C’est par le recueil Louanges et Prières, consacrant l’unité des Églises formant l’Église Réformée de France en 1938, que va s’élargir le corpus de Noël provenant de plusieurs sources protestantes et comprenant des chants aussi populaires que D’un arbre séculaire, Sortez bergers de vos retraites, Émerveillons nous d’être ensemble, Ô peuple fidèle, Ô nuit bienveillante, Voici Noël ou Mon beau sapin.

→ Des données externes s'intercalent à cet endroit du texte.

(** Each entity of the list gets its copy, written to the graph with
    its class and its reference and attached to the task. *)
Lemma add_input_copies_graph slot nm idx l : ∀ k t s (i : nat) e,
  l !! i = Some e →
  let s' := (add_input_copies slot nm idx k l t s).2 in
  let c := bound_copy s slot idx (k + Z.of_nat i) e in
  (iri t, hasInput s, URIRef (iri c)) ∈ output_kg s'
  ∧ (iri c, rdflib.RDF_type, URIRef slot) ∈ output_kg s'
  ∧ (iri c, hasReference s, URIRef (iri e)) ∈ output_kg s'.
Proof.
  induction l as [| e0 l IH]; intros k t s i e Hi; [done |].
  cbn [add_input_copies]. cbn zeta.
  destruct i as [| i]; cbn in Hi.
  - injection Hi as ->. rewrite Z.add_0_r.
    match goal with
    | |- context [add_input_copies _ _ _ _ _ ?t1 ?s1] =>
        pose proof (add_input_copies_grows slot nm idx l (k + 1)%Z t1 s1)
          as [_ Hsub]
    end.
    split_and!; apply Hsub; cbn.
    + apply (add_and_attach_data_entity_attached _ _ _ _
               (bound_copy s slot idx k e)).
    + by apply (add_and_attach_data_entity_type _ _ _ _
                  (bound_copy s slot idx k e) _ _
                  (DataEntity_init slot (data_entity s) None None None None)).
    + by apply (add_and_attach_data_entity_reference _ _ _ _
                  (bound_copy s slot idx k e)).
  - replace (k + Z.of_nat (S i))%Z with ((k + 1) + Z.of_nat i)%Z by lia.
    match goal with
    | |- context [add_input_copies _ _ _ _ _ ?t1 ?s1] =>
        apply (IH (k + 1)%Z t1 s1 i e Hi)
    end.
Qed.

(** Only the last copy stays in [input_dict]. *)
Lemma add_input_copies_input_dict slot nm idx l : ∀ k t s,
  input_dict (add_input_copies slot nm idx k l t s).1 =
    match last l with
    | Some e =>
        <[nm := bound_copy s slot idx (k + Z.of_nat (length l) - 1) e]>
          (input_dict t)
    | None => input_dict t
    end.
Proof.
  induction l as [| e0 l IH]; intros k t s; [done |].
  cbn [add_input_copies]. cbn zeta. rewrite IH. cbn [input_dict set_input_dict].
  destruct l as [| e1 l].
  - cbn [last length].
    replace (k + Z.of_nat 1 - 1)%Z with k by lia. reflexivity.
  - change (last (e0 :: e1 :: l)) with (last (e1 :: l)).
    destruct (last (e1 :: l)) as [e |] eqn:El.
    + rewrite insert_insert_eq.
      replace (k + 1 + Z.of_nat (length (e1 :: l)) - 1)%Z
        with (k + Z.of_nat (length (e0 :: e1 :: l)) - 1)%Z
        by (cbn [length]; lia).
      reflexivity.
    + by apply last_None in El.
Qed.

Lemma fragment_inr i nm :
  Str.fragment i = inr nm ↔ Str.split_1 i = Some nm.
Proof.
  unfold Str.fragment.
  destruct (Str.split_1 i); split; intros K; by simplify_eq.
Qed.

Lemma dict_get_inr {A} (d : gmap string A) k v :
  dict_get d k = inr v ↔ d !! k = Some v.
Proof.
  unfold dict_get. destruct (d !! k); split; intros K; by simplify_eq.
Qed.

Lemma bound_copy_grows s s' slot idx k e :
  grows s s' → bound_copy s' slot idx k e = bound_copy s slot idx k e.
Proof. intros Hg. unfold bound_copy. by rewrite (grows_data_entity _ _ Hg). Qed.

(** One turn of the outer loop, when it does not raise. *)
Lemma add_inputs_loop_cons p slot rest d idx t s t' s' :
  add_inputs_loop ((p, slot) :: rest) d idx t s = (inr t', s') →
  ∃ nm l,
    Str.split_1 slot = Some nm ∧ d !! nm = Some l
    ∧ add_inputs_loop rest d idx
        (add_input_copies slot nm idx 1 l t s).1
        (add_input_copies slot nm idx 1 l t s).2 = (inr t', s').
Proof.
  cbn [add_inputs_loop]. py_unfold.
  destruct (Str.fragment slot) as [e | nm] eqn:Ef; [done |].
  destruct (dict_get d nm) as [e | l] eqn:Ed; [done |].
  destruct (add_input_copies slot nm idx 1 l t s) as [t1 s1] eqn:Ec.
  intros Hloop. exists nm, l.
  split_and!; [by apply fragment_inr | by apply dict_get_inr |].
  by rewrite Ec.
Qed.

Lemma add_inputs_loop_grows results d idx : ∀ t s r s',
  add_inputs_loop results d idx t s = (r, s') → grows s s'.
Proof.
  induction results as [| [p slot] rest IH]; intros t s r s';
    cbn [add_inputs_loop]; py_unfold.
  - intros [= _ <-]. apply grows_refl.
  - destruct (Str.fragment slot) as [e | nm];
      [intros [= _ <-]; apply grows_refl |].
    destruct (dict_get d nm) as [e | l];
      [intros [= _ <-]; apply grows_refl |].
    pose proof (add_input_copies_grows slot nm idx l 1 t s) as Hg.
    destruct (add_input_copies slot nm idx 1 l t s) as [t1 s1].
    intros Hloop. eapply grows_trans; [exact Hg | by eapply IH].
Qed.

Lemma add_inputs_loop_task results d idx : ∀ t s t' s',
  add_inputs_loop results d idx t s = (inr t', s') →
  task_entity t' = task_entity t ∧ output_dict t' = output_dict t.
Proof.
  induction results as [| [p slot] rest IH]; intros t s t' s' Hloop.
  - cbn in Hloop. py_unfold. by injection Hloop as <- _.
  - apply add_inputs_loop_cons in Hloop as (nm & l & _ & _ & Hloop).
    apply IH in Hloop as [-> ->].
    apply add_input_copies_task.
Qed.

(** Every entity given for a slot of the schema has its copy in the
    graph, attached to the task. *)
Lemma add_inputs_loop_graph results d idx : ∀ t s t' s',
  add_inputs_loop results d idx t s = (inr t', s') →
  ∀ p slot nm l (i : nat) e,
    (p, slot) ∈ results → Str.split_1 slot = Some nm →
    d !! nm = Some l → l !! i = Some e →
    let c := bound_copy s slot idx (1 + Z.of_nat i) e in
    (iri t, hasInput s, URIRef (iri c)) ∈ output_kg s'
    ∧ (iri c, rdflib.RDF_type, URIRef slot) ∈ output_kg s'
    ∧ (iri c, hasReference s, URIRef (iri e)) ∈ output_kg s'.
Proof.
  induction results as [| [p0 slot0] rest IH];
    intros t s t' s' Hloop p slot nm l i e Hin Hnm Hd Hi; [by inversion Hin |].
  apply add_inputs_loop_cons in Hloop as (nm0 & l0 & Hnm0 & Hd0 & Hloop).
  pose proof (add_input_copies_grows slot0 nm0 idx l0 1 t s) as Hg.
  apply elem_of_cons in Hin as [[= <- <-] | Hin].
  - assert (nm0 = nm) as -> by congruence.
    assert (l0 = l) as -> by congruence.
    apply add_inputs_loop_grows in Hloop as [_ Hsub].
    destruct (add_input_copies_graph slot nm idx l 1 t s i e Hi)
      as (G1 & G2 & G3).
    split_and!; by apply Hsub.
  - destruct (add_input_copies_task slot0 nm0 idx l0 1 t s) as [Et _].
    specialize (IH _ _ _ _ Hloop p slot nm l i e Hin Hnm Hd Hi).
    cbn zeta in IH. rewrite (bound_copy_grows _ _ _ _ _ _ Hg) in IH.
    rewrite (grows_top _ _ Hg), Et in IH. exact IH.
Qed.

Le recueil de la région Centre-Alpes-Rhône (Arc-en-Ciel) va comporter 27 cantiques pour l’avent, 31 pour Noël, pour bon nombre originaires des répertoires catholiques et évangéliques contemporains. Quant à Alléluia, publication officielle de la Fédération protestante de France, on n’y compte pas moins de 34 chants pour l’avent et 38 pour Noël.

Évolutions

Le catholicisme a attendu le XIXe siècle pour avoi r des chant s d’assemblée en langue vernaculaire. Cependant, existait avant cela un riche corpus de Noëls populaires qui n’étaient pas destinés au culte. Ce répertoire apparu au XVIe siècle fut source d’inspiration pour de nombreux organistes au cours des siècles suivants, tels Daquin, Balbastre, d’Andrieu ou Corrette pour les plus connus. Parmi ces Noëls, Une jeune pucelle (ou Une jeune fillette) était démarqué d’une chanson populaire italienne, La Monaca, racontant les malheurs d’une jeune fille contrainte d’entrer au couvent ; la mélodie fut reprise pour le choral Von Gott will ich nicht lassen (1563), repris dans le cantique pour l’avent Après la longue attente (Alléluia 31-04).

Alors, que nous préférions chanter des psaumes, des cantiques aux mélodies ou aux textes parfois médiocres, qu’importe, la joie de Noël continuera à s’exprimer par le chant !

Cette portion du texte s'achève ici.